§ WORK TO BE COMPLETED
The records that follow must be transcribed exactly, each one in full.

§ RAW DATA
--- START ---

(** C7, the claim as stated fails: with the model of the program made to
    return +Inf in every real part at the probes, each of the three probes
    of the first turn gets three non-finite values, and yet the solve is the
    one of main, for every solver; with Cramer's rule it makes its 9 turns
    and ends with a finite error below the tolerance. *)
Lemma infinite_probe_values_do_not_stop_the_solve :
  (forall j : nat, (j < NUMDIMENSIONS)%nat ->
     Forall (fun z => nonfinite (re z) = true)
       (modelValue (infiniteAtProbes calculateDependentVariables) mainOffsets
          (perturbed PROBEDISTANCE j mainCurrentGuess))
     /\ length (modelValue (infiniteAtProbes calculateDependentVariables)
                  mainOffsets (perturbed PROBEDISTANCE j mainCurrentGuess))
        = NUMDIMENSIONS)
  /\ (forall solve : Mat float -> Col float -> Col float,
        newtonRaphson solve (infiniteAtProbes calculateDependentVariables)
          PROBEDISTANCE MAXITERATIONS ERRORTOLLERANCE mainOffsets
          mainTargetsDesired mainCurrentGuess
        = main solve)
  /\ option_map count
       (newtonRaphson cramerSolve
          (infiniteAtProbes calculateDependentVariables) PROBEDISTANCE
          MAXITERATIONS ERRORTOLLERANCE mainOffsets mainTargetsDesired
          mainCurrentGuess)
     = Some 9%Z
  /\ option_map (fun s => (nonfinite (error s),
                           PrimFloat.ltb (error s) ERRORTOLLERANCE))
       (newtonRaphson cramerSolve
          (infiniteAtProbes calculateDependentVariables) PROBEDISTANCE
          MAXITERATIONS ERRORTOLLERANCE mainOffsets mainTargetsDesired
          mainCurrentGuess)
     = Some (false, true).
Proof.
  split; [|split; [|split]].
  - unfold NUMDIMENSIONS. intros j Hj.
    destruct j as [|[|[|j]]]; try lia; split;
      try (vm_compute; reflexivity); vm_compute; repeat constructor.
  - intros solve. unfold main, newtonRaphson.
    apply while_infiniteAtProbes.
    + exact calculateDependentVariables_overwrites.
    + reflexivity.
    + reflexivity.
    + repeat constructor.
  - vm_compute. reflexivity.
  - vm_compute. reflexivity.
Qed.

--- END ---

§ ANSWER
(** C7, the claim as stated fails: with the model of the program made to
    return +Inf in every real part at the probes, each of the three probes
    of the first turn gets three non-finite values, and yet the solve is the
    one of main, for every solver; with Cramer's rule it makes its 9 turns
    and ends with a finite error below the tolerance. *)
Lemma infinite_probe_values_do_not_stop_the_solve :
  (forall j : nat, (j < NUMDIMENSIONS)%nat ->
     Forall (fun z => nonfinite (re z) = true)
       (modelValue (infiniteAtProbes calculateDependentVariables) mainOffsets
          (perturbed PROBEDISTANCE j mainCurrentGuess))
     /\ length (modelValue (infiniteAtProbes calculateDependentVariables)
                  mainOffsets (perturbed PROBEDISTANCE j mainCurrentGuess))
        = NUMDIMENSIONS)
  /\ (forall solve : Mat float -> Col float -> Col float,
        newtonRaphson solve (infiniteAtProbes calculateDependentVariables)
          PROBEDISTANCE MAXITERATIONS ERRORTOLLERANCE mainOffsets
          mainTargetsDesired mainCurrentGuess
        = main solve)
  /\ option_map count
       (newtonRaphson cramerSolve
          (infiniteAtProbes calculateDependentVariables) PROBEDISTANCE
          MAXITERATIONS ERRORTOLLERANCE mainOffsets mainTargetsDesired
          mainCurrentGuess)
     = Some 9%Z
  /\ option_map (fun s => (nonfinite (error s),
                           PrimFloat.ltb (error s) ERRORTOLLERANCE))
       (newtonRaphson cramerSolve
          (infiniteAtProbes calculateDependentVariables) PROBEDISTANCE
          MAXITERATIONS ERRORTOLLERANCE mainOffsets mainTargetsDesired
          mainCurrentGuess)
     = Some (false, true).
Proof.
  split; [|split; [|split]].
  - unfold NUMDIMENSIONS. intros j Hj.
    destruct j as [|[|[|j]]]; try lia; split;
      try (vm_compute; reflexivity); vm_compute; repeat constructor.
  - intros solve. unfold main, newtonRaphson.
    apply while_infiniteAtProbes.
    + exact calculateDependentVariables_overwrites.
    + reflexivity.
    + reflexivity.
    + repeat constructor.
  - vm_compute. reflexivity.
  - vm_compute. reflexivity.
Qed.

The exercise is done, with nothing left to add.